Stunning drop unexpectedly
China, which has about one-third of the reserves in the world, exhausted and nearly $ 800 billion of its shares in the past 18 months. And it forced the weakness in the Saudi oil prices to resort to its reserves, which fell to $ 100 billion last year compared to 2014, which led to the high cost of futures prices in dollar peg.

In the case of Saudi Arabia, which depends on imported goods, is to maintain stable exchange rates is important, according to Arup Chatterjee of Barclays Bank says. For China, it is important for her to address the problem of out of capital.

He adds: The fact that China deplete large amounts of reserves is a problem. They should allow the exchange rate to help stabilize the situation, but they are very reluctant to do so.

The era of the accumulation of foreign reserves in emerging countries began to decline, led by China. According to what he says George Saraveloz, Deutsche Bank, then if the country maintained the attrition rate, by the end of the year could fall world's reserves to $ 10 trillion, lower by $ 4 trillion from the peak of 2015. Such a decline can be «astonishing», he says.

It may be the decline in January, less than expected, and China still has reserves worth $ 3.2 trillion.

However, there are two sources of concern, says Peter Kinsella, strategist for emerging markets at Commerzbank Bank Bank. First, it may turn out that the January number was greater when it detects interference in the futures markets. Second, China must maintain sufficient reserves to meet the needs of such cover imports, and therefore, the amount available for intervention in the currency market is never close to $ 3.2 trillion.

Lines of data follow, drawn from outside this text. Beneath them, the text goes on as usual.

(** * ololo-gate: token issuing, validation and invalidation

    A shallow embedding of the authentication core of the Go backend
    (packages [utils], [models], [handlers], [middleware]) together with
    small executable models of the library calls it makes
    ([strings.Split], [regexp], [golang-jwt/jwt/v5], GORM queries).

    Conventions.
    - Go [int] is a 64-bit integer: [TokenVersion++] is written with its
      wrap-around ([int_incr]).
    - A [uuid.UUID] is the number its 16 bytes spell.
    - [time.Now()] is an explicit input [now], in nanoseconds since the
      Unix epoch.  A function that mints or validates takes one reading;
      [handlers.RefreshToken], which validates its token twice with a
      database query in between, takes two.
    - [config.AppConfig] is an explicit value [cfg].
    - The cryptographic and text-encoding primitives of the libraries
      (base64url, JSON text, HMAC, bcrypt, [float64] arithmetic) are
      operations of the class [Lib]; what the code relies on about them is
      the class [LibLaws].
    - Log output is not modelled.  A table is a list of rows kept in
      primary-key order.  Whether the database performs a write is an input
      of the handler ([saveErr] and the like, [None] for a nil error); a
      query that fails for a reason other than a missing row is not
      modelled. *)

From Stdlib Require Import String Ascii List ZArith Bool Lia.
From stdpp Require Import base tactics option list countable strings.
Import ListNotations.
Open Scope Z_scope.

(** ** Go runtime conventions *)

Inductive result (E A : Type) : Type :=
| Ok (a : A)
| Err (e : E).
Arguments Ok {E A} a.
Arguments Err {E A} e.

(** A Go call either returns or panics (nil pointer dereference). *)
Inductive Go (A : Type) : Type :=
| Returns (a : A)
| Panics.
Arguments Returns {A} a.
Arguments Panics {A}.

Definition int_min : Z := - 2 ^ 63.
Definition int_max : Z := 2 ^ 63 - 1.

(** Two's-complement wrap-around of a 64-bit [int]. *)
Definition int_wrap (x : Z) : Z := (x + 2 ^ 63) mod 2 ^ 64 - 2 ^ 63.

(** [x++] on an [int]. *)
Definition int_incr (x : Z) : Z := int_wrap (x + 1).

Definition UUID : Type := N.
Definition uuid_Nil : UUID := 0%N.

(** ** Package strings and regexp *)

(** [strings.Split(s, sep)] for a one-byte separator. *)
Fixpoint strings_Split (s : string) (sep : ascii) : list string :=
  match s with
  | EmptyString => [EmptyString]
  | String c rest =>
      if Ascii.eqb c sep then EmptyString :: strings_Split rest sep
      else match strings_Split rest sep with
           | [] => [String c EmptyString]
           | w :: ws => String c w :: ws
           end
  end.

Definition is_digit (c : ascii) : bool :=
  ((48 <=? nat_of_ascii c) && (nat_of_ascii c <=? 57))%nat.

Definition is_nonzero_digit (c : ascii) : bool :=
  ((49 <=? nat_of_ascii c) && (nat_of_ascii c <=? 57))%nat.

(** [phoneRegex.MatchString] for [^\+[1-9]\d{1,14}$]. *)
Definition phoneRegex_MatchString (s : string) : bool :=
  match s with
  | String "+" (String d rest) =>
      is_nonzero_digit d
      && forallb is_digit (list_ascii_of_string rest)
      && ((1 <=? String.length rest) && (String.length rest <=? 14))%nat
  | _ => false
  end.

(** ** JSON values *)

(** A JSON value as [encoding/json] reads it.  A number keeps the way it
    is written, which decides what it unmarshals into: [JNum n] is a number
    written as an integer, [JFrac lit] a number written with a fraction or
    an exponent, kept as its text. *)
#[warning="-register-all"] Inductive JVal : Type :=
| JNull
| JBool (b : bool)
| JNum (n : Z)
| JFrac (lit : string)
| JStr (s : string)
| JArr (a : list JVal)
| JObj (o : list (string * JVal)).

(** The members of an object, in the order of the text; a key may occur
    more than once. *)
Definition JObject : Type := list (string * JVal).
(** X1: the verdict of [validate_item] is sound.  An accepted record has
    the empty message, its five required fields, a quantity that converts
    to a float that is not below zero and, when it has a purchase price
    that is not [None], a price that does too.  A rejected record has the
    message of a true cause: a required field it lacks, a quantity or a
    price below zero, or one whose conversion raises [TypeError] or
    [ValueError]; the message carries the record's own [item_id]. *)
Theorem validate_item_sound (item : gmap string pyval) (index : nat)
    (is_valid : bool) (msg : message) :
  validate_item item index = Return (is_valid, msg) ->
  if is_valid
  then msg = NoMessage
       /\ (forall field, In field REQUIRED_FIELDS -> is_Some (item !! field))
       /\ (exists q, py_float (get item "quantity") = Return q
                     /\ PrimFloat.ltb q 0 = false)
       /\ (forall v, price_of item = Some v ->
             exists p, py_float v = Return p /\ PrimFloat.ltb p 0 = false)
  else rejection_cause item index msg.
Proof.
  destruct is_valid; [|apply validate_item_rejects].
  intros Hv.
  pose proof (validate_item_true _ _ _ Hv) as (Hm & (qv & q & Hqv & Hq & Hlt) & Hp).
  split; [exact (validate_item_true_NoMessage _ _ _ Hv)|].
  split; [|split].
  - intros field Hin. pose proof (first_missing_None _ Hm _ Hin) as Hc.
    apply contains_Some in Hc as [v Hv']. rewrite Hv'. eauto.
  - exists q. rewrite (get_Some _ _ _ Hqv). auto.
  - exact Hp.
Qed.

(** X2: when a record lacks a required field, [validate_item] returns the
    rejection that names the first field it lacks, in the order [item_id],
    [item_name], [quantity], [unit], [expiry_date]; the fields before it are
    present, and nothing is converted, so the call does not raise whatever
    the other fields hold. *)
Theorem validate_item_first_missing_field (item : gmap string pyval) (index : nat)
    (field : string) :
  In field REQUIRED_FIELDS ->
  item !! field = None ->
  exists before first after,
    REQUIRED_FIELDS = (before ++ first :: after)%list
    /\ Forall (fun f => is_Some (item !! f)) before
    /\ item !! first = None
    /\ validate_item item index = Return (false, MissingField index first).
Proof.
  intros Hin Hnone. unfold validate_item, first_missing.
  assert (Hcases : forall l,
            (exists before first after,
               l = (before ++ first :: after)%list
               /\ Forall (fun f => is_Some (item !! f)) before
               /\ item !! first = None
               /\ find (fun f => negb (contains item f)) l = Some first)
            \/ (Forall (fun f => is_Some (item !! f)) l
                /\ find (fun f => negb (contains item f)) l = None)).
  { induction l as [|f l IH]; [right; split; [constructor | reflexivity]|].
    simpl. unfold contains at 1 3. destruct (item !! f) as [v|] eqn:Hf; simpl.
    - destruct IH as [(before & first & after & -> & Hb & Hn & Hfind)|[Hall Hfind]].
      + left. exists (f :: before), first, after. repeat split; try assumption.
        constructor; [rewrite Hf; eauto | exact Hb].
      + right. split; [|exact Hfind]. constructor; [rewrite Hf; eauto | exact Hall].
    - left. exists [], f, l. repeat split; try assumption. constructor. }
  destruct (Hcases REQUIRED_FIELDS)
    as [(before & first & after & Heq & Hb & Hn & Hfind)|[Hall _]].
  - exists before, first, after. rewrite Hfind. auto.
  - exfalso. rewrite Forall_forall in Hall.
    apply list_elem_of_In in Hin. apply Hall in Hin as [v Hv]. congruence.
Qed.
(** * Scheduler simulator: the submit handler of the CPU scheduling form

    A shallow embedding of [MainForm] (the CPU scheduling page): the form
    schema, the submit handler [onSubmit] with its timeline-assembly pass,
    and the render guard of the results block.

    The page imports the six strategies ([@/lib/FirstComeFirstServe] and the
    others) and the summary components; their code is not in the repository
    files this development covers.  The handler is therefore embedded over an
    arbitrary strategy library [Lib], whose strategies may write to the
    records and to the array they are handed, or not return at all.  Module
    [SpecLib] gives the six strategies and module [Metrics] the metrics as
    the specification describes them. *)

From Stdlib Require Import ZArith String List Lia Bool.
From stdpp Require Import base option list strings.
Import ListNotations.

Local Open Scope string_scope.
Local Open Scope list_scope.

(** ** Data model *)

(** *** Numbers

    Times are JavaScript numbers (binary64).  The form collects whole time
    units; the model holds the integer-valued numbers as integers.
    [Math.max] of two numbers is one of them.  A sum is the exact sum rounded
    to the nearest number, ties to the even significand: exact up to 2^53 in
    magnitude, a multiple of the unit in the last place beyond.  The model
    covers sums below 2^1024 in magnitude; beyond, the program's sum is
    [Infinity]. *)
Definition round64 (n : Z) : Z :=
  let a := Z.abs n in
  if (a <=? 9007199254740992)%Z then n
  else
    let ulp := (2 ^ (Z.log2 a - 52))%Z in
    let q := (a / ulp)%Z in
    let r := (a mod ulp)%Z in
    let q' := if (2 * r <? ulp)%Z then q
              else if (ulp <? 2 * r)%Z then (q + 1)%Z
              else if Z.even q then q else (q + 1)%Z in
    (Z.sgn n * (q' * ulp))%Z.
(** The reload of [kes_storage_close]: its results are not looked at beyond
    skipping the bitmap when the descriptor could not be loaded. *)
Definition close_reload (sto : kes_storage) : M kes_storage :=
  let* (result, sto) := load_storage_descriptor sto in
  if result =? KES_SUCCESS then
    let* (_, bm) := kes_bitmap_load (sto_bitmap sto) (sto_fd sto)
                      (bitmap_offset (sto_desc sto)) in
    ret (set_bitmap bm sto)
  else ret sto.

(** Its write-back: every step is attempted whatever the previous ones
    returned. *)
Definition close_flush (sto : kes_storage) : M kes_storage :=
  let* _ := kes_bitmap_save (sto_bitmap sto) (sto_fd sto) (bitmap_offset (sto_desc sto)) in
  let* (_, sto) := refresh_checksum sto in
  let* _ := save_storage_descriptor sto in
  let* _ := fsync (sto_fd sto) in
  flock_un (sto_fd sto) ;;; ret sto.

Definition kes_storage_close (storage : option kes_storage) : M Z :=
  match storage with
  | None => ret KES_ERROR_INVALID
  | Some sto =>
    let* held := pthread_mutex_lock (sto_lock sto) in
    let* sto :=
      if sto_readonly sto then ret sto
      else
        let* l := flock (sto_fd sto) LOCK_EX in
        if l =? 0 then
          let* sto := close_reload sto in
          close_flush sto
        else ret sto in
    sys_close (sto_fd sto) ;;;
    let* _ := pthread_mutex_unlock held in
    ret KES_SUCCESS
  end.

Definition kes_storage_sync (storage : option kes_storage) : M (Z * option kes_storage) :=
  match storage with
  | None => ret (KES_ERROR_INVALID, None)
  | Some sto =>
    if sto_readonly sto then ret (KES_ERROR_INVALID, storage)
    else
    let* held := pthread_mutex_lock (sto_lock sto) in
    let sto := set_held held sto in
    let* l := flock (sto_fd sto) LOCK_EX in
    if negb (l =? 0) then
      let* held := pthread_mutex_unlock held in
      ret (KES_ERROR_IO, Some (set_held held sto))
    else
    let* (result, sto) := reload_metadata sto in
    let* (result, sto) :=
      if result =? KES_SUCCESS then persist_metadata sto else ret (result, sto) in
    flock_un (sto_fd sto) ;;;
    let* held := pthread_mutex_unlock held in
    ret (result, Some (set_held held sto))
  end.
(* ===== verification/StorageFacts.v ===== *)
(** * What the storage operations do

    Specifications of the functions of [Storage], for every script of faults:
    each operation returns (no undefined behaviour, no deadlock), releases its
    locks, keeps the file well formed, and changes exactly what it should. *)
From S2P Require Import Prelude Types Posix PosixFacts Crc Bitmap BitmapFacts Codec Storage Layout.

(** ** Handles *)

(** A handle on a storage laid out as [d]. *)
Record handle_ok (d : kes_storage_descriptor) (sto : kes_storage) : Prop := {
  h_fd : 0 <= sto_fd sto;
  h_desc : desc_ok (sto_desc sto);
  h_layout : layout (sto_desc sto) = layout d;
  h_bitmap : exists bm, sto_bitmap sto = Some bm /\ bitmap_of d bm
}.

(** Descriptor [fd] is open on [path], whose content is [f]. *)
Definition on_file (w : world) (fd : Z) (path : string) (wr : bool)
    (lk : option lock_mode) (f : list Z) : Prop :=
  fd_attrs w !! fd = Some (path, wr, lk) /\ w_files w !! path = Some f.

Lemma on_file_same w w' fd path wr lk f :
  same_world w w' -> on_file w fd path wr lk f -> on_file w' fd path wr lk f.
Proof. intros [Hf Ha _ _] [H1 H2]. split; congruence. Qed.

Lemma on_file_written w w' fd path wr lk f f' :
  evolves w w' (<[path := f']> (w_files w)) (fd_attrs w) ->
  on_file w fd path wr lk f -> on_file w' fd path wr lk f'.
Proof.
  intros [Hf Ha _ _] [H1 H2]. split; [congruence|]. rewrite Hf. apply lookup_insert_eq.
Qed.

Lemma written_same w w' fd path wr lk f :
  on_file w fd path wr lk f -> same_world w w' ->
  evolves w w' (<[path := f]> (w_files w)) (fd_attrs w).
Proof. intros [_ Hf] Hw. by rewrite insert_id. Qed.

Strategists specialists also began in the foreign exchange rates also question whether Japan, second only to China among the biggest holders of cash reserves in the world worth $ 1.3 trillion, may intervene directly in the currency market for the first time in five years. It was a sudden decision taken last month on negative interest rates failed to halt the rise of the yen, causing a lot of concern for the companies.

Says David Bloom, a strategist for currencies at HSBC Bank that the Bank of Japan may reconsider the subject of direct intervention in the currency market as an option, just as it was considered his Swiss counterpart that it is necessary to set a minimum value of the franc against the euro in 2011 to stop the currency higher.

However, due to the yen denominated undervalued, it would be difficult to justify the measure, and may end in failure eventually, says Bloom.

Central banks are involved in a game of daring and defiance with market participants such as Akman. But for how long it will continue to use reserves to support the currency pegs?

Says Daniel Tninguzr, at RBC Capital Markets, said Saudi Arabia has a much larger area to keep the dollar peg policy. And it withstood Saudi Arabia and other countries linked to the dollar, such as in the Gulf of Oman and Bahrain before the drop in oil prices in the past.
But this time may be different. Kinsella as it is believed that the Saudi peg is on borrowed time now, undermined by weak foundations that would lead to the escape of capital Whatever you do the authorities to keep the exchange rate regime.

Peg does not last forever, he says Jax. There are not a lot of credibility about the linkage idea. Currency peg is quite a bit when monetary policy is going in one direction. Now we have needs in varying significantly policies.